The utility model discloses a photovoltaic cell module and use its pin-connected panel solar photovoltaic plate structure, include: the photovoltaic unit, the connecting piece group and the splicing piece group; the photovoltaic unit adopts a square structural body; the connecting piece group comprises connecting pieces which are provided with four rectangular structural bodies in a protruding mode on four side end faces of the photovoltaic unit respectively; the splicing group comprises four splicing plates which are connected between every two adjacent connecting blocks and are respectively positioned at the end corners of the photovoltaic units, and the four splicing plates are the same in size; the four splice plates are all square structural bodies; the center of each splicing plate is provided with a splicing hole. The utility model discloses can realize the assembly of assembling of photovoltaic plate structure to be convenient for transportation and maintenance.

Description

Photovoltaic cell module and assembled solar photovoltaic plate structure using same

Technical Field

The utility model relates to a photovoltaic solar wafer technical field especially relates to a photovoltaic cell module and use its pin-connected panel solar photovoltaic plate structure.

Background

At present photovoltaic module mainly encapsulates into 60pcs or 72 pcs's single glass or dual glass assembly, and power is mostly more than 350W, is used for distributed scenes such as roof or photovoltaic power plant etc. mostly, and the module installation mode is mostly the collective fixed mounting of installation company, and its function can not change easily after the installation. The photovoltaic module under this kind of structure still has the inconvenient problem of transportation to and need wholly reprocess or scrap when photovoltaic module breaks down, so can cause whole use cost's increase.

SUMMERY OF THE UTILITY MODEL

The utility model aims at providing a photovoltaic cell module to solve the technical problem who improves the assembly convenience of photovoltaic cell module.

The utility model discloses a first purpose provides a pin-connected panel solar photovoltaic plate structure to solve the technical problem of assembling of photovoltaic plate structure.

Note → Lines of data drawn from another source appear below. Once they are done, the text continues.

(* ===== verification/Text.v ===== *)
(** * C text: string literals, [printf] conversions and searches

    The part of <stdio.h>, <string.h> and <ctype.h> that the discovery
    protocol, the statistics printouts and the tools use, on byte lists. *)

From Stdlib Require Import Strings.String Strings.Byte.
From S2P Require Import Prelude.
From S2P Require Import Monad.
From S2P Require Import Types.

#[export] Instance byte_eq_decision : EqDecision byte := Strings.Byte.byte_eq_dec.

(** The bytes of a literal, and the two that cannot be written in one. *)
Definition text (s : string) : list byte := list_byte_of_string s.
Definition line (s : string) : list byte := text s ++ [Byte.x0a].
Definition tab_line (s : string) : list byte := Byte.x09 :: line s.
Definition CRLF : list byte := [Byte.x0d; Byte.x0a].
Definition QUOTE : list byte := [Byte.x22].

(** ** Conversions *)

Definition digit (n : Z) : byte := byte.of_Z (48 + n).

(** The decimal digits of [n], at most [fuel] of them. *)
Fixpoint digits (fuel : nat) (n : Z) : list byte :=
  match fuel with
  | O => []
  | S fuel => if n <? 10 then [digit n] else digits fuel (n / 10) ++ [digit (n mod 10)]
  end.

(** [%d] and [%ld]: 20 digits are enough for 64 bits. *)
Definition fmt_d (n : Z) : list byte :=
  if n <? 0 then Byte.x2d :: digits 20 (- n) else digits 20 n.

(** The padding of [%Ns] and [%Nd]. *)
Definition pad (width : nat) (s : list byte) : list byte :=
  replicate (width - length s) Byte.x20 ++ s.

(** [snprintf(dst, size, ...)] with the given output: what it stores and the
    length it returns. *)
Definition snprintf {S} (dst : list byte) (size : Z) (output : list byte)
    : M S (list byte * Z) :=
  if size <=? 0 then mret (dst, zlen output)
  else
    let stored := ztake (size - 1) output ++ [Byte.x00] in
    dst ← memcpy dst 0 stored (zlen stored);
    mret (dst, zlen output).

(** [inet_ntoa] and [inet_ntop(AF_INET, ...)]: the four bytes of the address
    in memory order. *)
Definition inet_ntoa (a : Z) : list byte :=
  match le_split 4 a with
  | [b0; b1; b2; b3] =>
      fmt_d (byte.unsigned b0) ++ [Byte.x2e] ++ fmt_d (byte.unsigned b1) ++ [Byte.x2e] ++
      fmt_d (byte.unsigned b2) ++ [Byte.x2e] ++ fmt_d (byte.unsigned b3)
  | _ => []
  end.

(** Reasoning about the outcome itself, a fault included. *)
Lemma run_then {S A B} (m : M S A) (f : A -> M S B) (P : outcome (B * S) -> Prop) s :
  wp m (fun a s' => P (f a s')) s -> P ((m ≫= f) s).
Proof. intros (a & s' & E & HP)%wp_run. by rewrite (bind_Ok _ _ _ _ _ E). Qed.

(** ** Searches *)

Definition isdigit (b : byte) : bool :=
  (48 <=? byte.unsigned b) && (byte.unsigned b <=? 57).

Definition isprint (c : Z) : bool := (32 <=? c) && (c <=? 126).

Definition starts_with (s mem : list byte) : bool := bool_decide (take (length s) mem = s).

(** [strstr(mem + k, needle)] reads [mem] byte by byte up to a match or a
    NUL and leaves the object when there is neither; the result is the offset
    of the match. *)
Fixpoint strstr_from {S} (k : Z) (mem needle : list byte) : M S (option Z) :=
  if starts_with needle mem then mret (Some k)
  else match mem with
       | [] => raise OutOfBounds
       | c :: mem => if is_nul c then mret None else strstr_from (k + 1) mem needle
       end.
Definition strstr {S} (mem needle : list byte) : M S (option Z) := strstr_from 0 mem needle.

(** ** Decimal numbers *)

Lemma digit_value n : 0 <= n < 10 -> byte.unsigned (digit n) = 48 + n.
Proof. intros Hn. unfold digit. rewrite byte.unsigned_of_Z. unfold byte.wrap. apply Z.mod_small. lia. Qed.

Lemma digit_isdigit n : 0 <= n < 10 -> isdigit (digit n) = true.
Proof. intros Hn. unfold isdigit. rewrite digit_value by done. apply andb_true_iff. lia. Qed.

Lemma digits_isdigit fuel n : 0 <= n -> Forall (fun b => isdigit b = true) (digits fuel n).
Proof.
  revert n. induction fuel as [|fuel IH]; intros n Hn; simpl; [constructor|].
  destruct (Z.ltb_spec n 10); [constructor; [apply digit_isdigit; lia|constructor]|].
  apply Forall_app. split; [apply IH, Z.div_pos; lia|].
  constructor; [apply digit_isdigit, Z.mod_pos_bound; lia|constructor].
Qed.

(** The number a run of digits denotes. *)
Definition number (l : list byte) : Z := foldl (fun n b => n * 10 + (byte.unsigned b - 48)) 0 l.

Lemma number_snoc l b : number (l ++ [b]) = number l * 10 + (byte.unsigned b - 48).
Proof. unfold number. by rewrite foldl_app. Qed.

Lemma number_digits fuel n : 0 <= n < 10 ^ Z.of_nat fuel -> number (digits fuel n) = n.
Proof.
  revert n. induction fuel as [|fuel IH]; intros n Hn.
  { simpl in *. change (number []) with 0. lia. }
  cbn [digits].
  destruct (Z.ltb_spec n 10).
  - unfold number. simpl. rewrite digit_value by lia. lia.
  - rewrite number_snoc, digit_value by (apply Z.mod_pos_bound; lia).
    rewrite Nat2Z.inj_succ, Z.pow_succ_r in Hn by lia.
    rewrite IH; [pose proof (Z.div_mod n 10); lia|]. split; [apply Z.div_pos; lia|].
    apply Z.div_lt_upper_bound; lia.
Qed.

Lemma length_digits fuel k n : (1 <= k)%nat -> 0 <= n < 10 ^ Z.of_nat k -> (length (digits fuel n) <= k)%nat.
Proof.
  revert k n. induction fuel as [|fuel IH]; intros k n Hk Hn; simpl; [lia|].
  destruct (Z.ltb_spec n 10); [simpl; lia|]. rewrite length_app. simpl.
  destruct (decide (k = 1)%nat) as [->|Hk1]; [simpl in Hn; lia|].
  assert (length (digits fuel (n / 10)) <= k - 1)%nat; [|lia]. apply IH; [lia|].
  split; [apply Z.div_pos; lia|]. apply Z.div_lt_upper_bound; [lia|].
  replace k with (S (k - 1)) in Hn by lia. rewrite Nat2Z.inj_succ, Z.pow_succ_r in Hn by lia. lia.
Qed.

Lemma digits_cons fuel n : 0 <= n -> (0 < fuel)%nat -> exists b l, digits fuel n = b :: l.
Proof.
  intros Hn Hf. destruct fuel as [|fuel]; [lia|]. simpl. destruct (n <? 10); [eauto|].
  destruct (digits fuel (n / 10)); simpl; eauto.
Qed.

Lemma fmt_d_digits n : 0 <= n -> fmt_d n = digits 20 n.
Proof. intros Hn. unfold fmt_d. by rewrite (proj2 (Z.ltb_ge _ _)). Qed.

Lemma digit_byte b : 0 <= byte.unsigned b < 256.
Proof. apply byte.unsigned_range. Qed.

(** [atoi]: spaces, a sign, digits. *)
Definition isspace (b : byte) : bool := (byte.unsigned b =? 32) || ((9 <=? byte.unsigned b) && (byte.unsigned b <=? 13)).
Fixpoint skip_spaces (s : list byte) : list byte :=
  match s with c :: s' => if isspace c then skip_spaces s' else s | [] => [] end.
Fixpoint leading_digits (s : list byte) : list byte :=
  match s with c :: s' => if isdigit c then c :: leading_digits s' else [] | [] => [] end.
Definition atoi (s : list byte) : Z :=
  match skip_spaces s with
  | Byte.x2d :: s' => i32 (- number (leading_digits s'))
  | Byte.x2b :: s' => i32 (number (leading_digits s'))
  | s' => i32 (number (leading_digits s'))
  end.

Lemma leading_digits_all l : Forall (fun b => isdigit b = true) l -> leading_digits l = l.
Proof. induction 1 as [|c l Hc _ IH]; [done|]. cbn [leading_digits]. by rewrite Hc, IH. Qed.

Lemma isdigit_not_space c : isdigit c = true -> isspace c = false /\ c <> Byte.x2d /\ c <> Byte.x2b.
Proof.
  unfold isdigit, isspace. rewrite andb_true_iff, !Z.leb_le. intros Hc. split; [|split; intros ->; destruct Hc as [Hc _]; by vm_compute in Hc].
  rewrite orb_false_iff, andb_false_iff, Z.eqb_neq, !Z.leb_gt. lia.
Qed.

Lemma atoi_fmt_d n : - 2 ^ 31 <= n < 2 ^ 31 -> atoi (fmt_d n) = n.
Proof.
  intros Hn. assert (forall k, 0 <= k <= 2 ^ 31 -> number (leading_digits (digits 20 k)) = k) as Hd.
  { intros k Hk. rewrite leading_digits_all by (apply digits_isdigit; lia). apply number_digits. lia. }
  unfold atoi, fmt_d. destruct (Z.ltb_spec n 0).
  - change (skip_spaces (Byte.x2d :: ?l)) with (Byte.x2d :: l). cbn match. rewrite Hd by lia. rewrite i32_small; lia.
  - destruct (digits_cons 20 n) as (c & l & E); [lia|lia|]. rewrite E.
    pose proof (digits_isdigit 20 n ltac:(lia)) as Hall. rewrite E in Hall. apply list.Forall_cons in Hall as [Hc _].
    apply isdigit_not_space in Hc as (Hsp & Hm & Hp). cbn [skip_spaces]. rewrite Hsp.
    pose proof (Hd n ltac:(lia)) as Hnum. rewrite E in Hnum.
    destruct c; try congruence; rewrite Hnum; apply i32_small; lia.
Qed.

(** A dotted address has no colon, no NUL and at most fifteen characters. *)
Definition address_char (b : byte) : Prop := isdigit b = true \/ b = Byte.x2e.

Lemma inet_ntoa_chars a : Forall address_char (inet_ntoa a).
Proof.
  unfold inet_ntoa. destruct (le_split 4 a) as [|b0 [|b1 [|b2 [|b3 [|]]]]]; try constructor.
  assert (forall b, Forall address_char (fmt_d (byte.unsigned b))) as Hb.
  { intros b. pose proof (digit_byte b). rewrite fmt_d_digits by lia.
    eapply list.Forall_impl; [apply digits_isdigit; lia|]. intros x Hx. by left. }
  repeat (apply Forall_app; split); try apply Hb; constructor; (by right) || constructor.
Qed.

Lemma length_inet_ntoa a : (length (inet_ntoa a) <= 15)%nat.
Proof.
  unfold inet_ntoa. destruct (le_split 4 a) as [|b0 [|b1 [|b2 [|b3 [|]]]]]; simpl; try lia.
  assert (forall b, (length (fmt_d (byte.unsigned b)) <= 3)%nat) as Hb.
  { intros b. pose proof (digit_byte b). rewrite fmt_d_digits by lia. apply length_digits; [lia|]. simpl. lia. }
  repeat (rewrite length_app || simpl). pose proof (Hb b0). pose proof (Hb b1). pose proof (Hb b2). pose proof (Hb b3). lia.
Qed.

(** ** The search finds a needle that is there *)

Lemma strstr_from_skip {S} pre k mem needle (s : S) :
  Forall (fun c => is_nul c = false) pre ->
  (forall i, (i < length pre)%nat -> starts_with needle (drop i (pre ++ mem)) = false) ->
  strstr_from k (pre ++ mem) needle s = strstr_from (k + zlen pre) mem needle s.
Proof.
  revert k. induction pre as [|c pre IH]; intros k Hnul Hno.
  { simpl. by rewrite zlen_nil, Z.add_0_r. }
  apply list.Forall_cons in Hnul as [Hc Hnul]. simpl.
  pose proof (Hno 0%nat ltac:(simpl; lia)) as H0. simpl in H0. rewrite H0, Hc, IH; [|done|].
  - f_equal. rewrite zlen_cons. lia.
  - intros i Hi. apply (Hno (Datatypes.S i)). simpl. lia.
Qed.

Lemma starts_with_app s mem : starts_with s (s ++ mem) = true.
Proof. unfold starts_with. apply bool_decide_eq_true. by rewrite take_app_length. Qed.

Lemma strstr_from_hit {S} k needle mem (s : S) :
  strstr_from k (needle ++ mem) needle s = Ok (Some k, s).
Proof.
  assert (starts_with needle (needle ++ mem) = true) as E by apply starts_with_app.
  destruct (needle ++ mem); simpl; by rewrite E.
Qed.

(** ** Strings in memory *)

(** [%s] of an object: the string must end inside it. *)
Definition c_string {S} (mem : list byte) : M S (list byte) :=
  if zlen (cstr mem) <? zlen mem then mret (cstr mem) else raise OutOfBounds.

(** The first [n] bytes of an object, as a system call reads them. *)
Definition mem_read {S} (mem : list byte) (n : Z) : M S (list byte) :=
  if (0 <=? n) && (n <=? zlen mem) then mret (ztake n mem) else raise OutOfBounds.

Lemma run_c_string {S} mem (s : S) (Q : list byte -> S -> Prop) :
  zlen (cstr mem) < zlen mem -> Q (cstr mem) s -> wp (c_string mem) Q s.
Proof. intros Hm HQ. unfold c_string. by rewrite (proj2 (Z.ltb_lt _ _)). Qed.

Lemma run_mem_read {S} mem n (s : S) (Q : list byte -> S -> Prop) :
  0 <= n <= zlen mem -> Q (ztake n mem) s -> wp (mem_read mem n) Q s.
Proof.
  intros Hn HQ. unfold mem_read. rewrite (proj2 (Z.leb_le 0 n)), (proj2 (Z.leb_le n _)) by lia. done.
Qed.

Lemma run_snprintf {S} dst size output (s : S) (Q : list byte * Z -> S -> Prop) :
  zlen output < size -> size <= zlen dst ->
  Q (output ++ Byte.x00 :: zdrop (zlen output + 1) dst, zlen output) s -> wp (snprintf dst size output) Q s.
Proof.
  intros Ho Hs HQ. pose proof (zlen_nonneg output). unfold snprintf.
  rewrite (proj2 (Z.leb_gt _ _)) by lia. rewrite ztake_ge by lia. wp_step.
  assert (zlen (output ++ [Byte.x00]) = zlen output + 1) as Hl by (rewrite zlen_app; done).
  apply wp_memcpy; [lia..|]. wp_step. rewrite ztake_ge by lia. unfold mem_put.
  rewrite Hl, ztake_0, Z.add_0_l. cbn [app]. by rewrite <- app_assoc.
Qed.

Lemma memcpy_Ok {S} dst off src n (s : S) :
  0 <= off -> 0 <= n -> off + n <= zlen dst -> n <= zlen src ->
  memcpy dst off src n s = Ok (mem_put off (ztake n src) dst, s).
Proof.
  intros. unfold memcpy. rewrite (proj2 (Z.leb_le 0 off)), (proj2 (Z.leb_le 0 n)), (proj2 (Z.leb_le (_ + _) _)),
    (proj2 (Z.leb_le n _)) by lia. done.
Qed.

(** [recvfrom] into an object. *)
Lemma mem_put_start {A} (bs mem : list A) : mem_put 0 bs mem = bs ++ zdrop (zlen bs) mem.
Proof. unfold mem_put. by rewrite ztake_0, Z.add_0_l. Qed.

(** ** More on searches *)

(** The occurrences of [needle] that would start inside [pre] are excluded by
    the characters of [pre] alone. *)
Definition avoids (needle pre : list byte) : bool :=
  forallb (fun i => existsb (fun j =>
    match pre !! (i + j)%nat, needle !! j with
    | Some a, Some b => negb (bool_decide (a = b))
    | _, _ => false
    end) (seq 0 (length needle))) (seq 0 (length pre)).

Lemma avoids_spec needle pre mem i :
  avoids needle pre = true -> (i < length pre)%nat -> starts_with needle (drop i (pre ++ mem)) = false.
Proof.
  intros Ha Hi. unfold avoids in Ha. rewrite forallb_forall in Ha.
  specialize (Ha i ltac:(apply in_seq; lia)). apply existsb_exists in Ha as (j & Hj & Hm).
  destruct (pre !! (i + j)%nat) as [a|] eqn:Ea; [|done].
  destruct (needle !! j) as [b|] eqn:Eb; [|done].
  apply negb_true_iff, bool_decide_eq_false in Hm. unfold starts_with. apply bool_decide_eq_false. intros E.
  assert (take (length needle) (drop i (pre ++ mem)) !! j = Some a) as Hl.
  { rewrite lookup_take_lt by by apply lookup_lt_Some in Eb. rewrite lookup_drop.
    by apply lookup_app_l_Some. }
  rewrite E in Hl. congruence.
Qed.

Lemma strstr_first {S} needle pre mem (s : S) :
  Forall (fun c => is_nul c = false) pre -> avoids needle pre = true ->
  strstr (pre ++ needle ++ mem) needle s = Ok (Some (zlen pre), s).
Proof.
  intros Hn Ha. unfold strstr. rewrite strstr_from_skip; [|done|].
  - by rewrite strstr_from_hit.
  - intros i Hi. by apply avoids_spec.
Qed.

Lemma strstr_somewhere {S} needle pre mem (s : S) :
  Forall (fun c => is_nul c = false) pre ->
  exists k, strstr (pre ++ needle ++ mem) needle s = Ok (Some k, s).
Proof.
  unfold strstr. generalize 0. induction pre as [|c pre IH]; intros k Hn.
  { exists k. exact (strstr_from_hit k needle mem s). }
  apply list.Forall_cons in Hn as [Hc Hn]. cbn [app strstr_from].
  destruct (starts_with _ _); [by exists k|]. rewrite Hc. by apply IH.
Qed.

The utility model discloses a photovoltaic cell module realizes like this:

a photovoltaic cell module comprising:

the photovoltaic unit adopts a square structural body;

the photovoltaic module comprises a photovoltaic unit, a connecting piece group and a plurality of connecting pieces, wherein the connecting piece group comprises four connecting pieces which are convexly provided with four rectangular structural bodies on four side end faces of the photovoltaic unit; and

the splicing group comprises four splicing plates which are connected between every two adjacent connecting blocks and are respectively positioned at the end corners of the photovoltaic units, and the four splicing plates are the same in size; the four splicing plates are all square structural bodies; the center of each splicing plate is provided with a splicing hole.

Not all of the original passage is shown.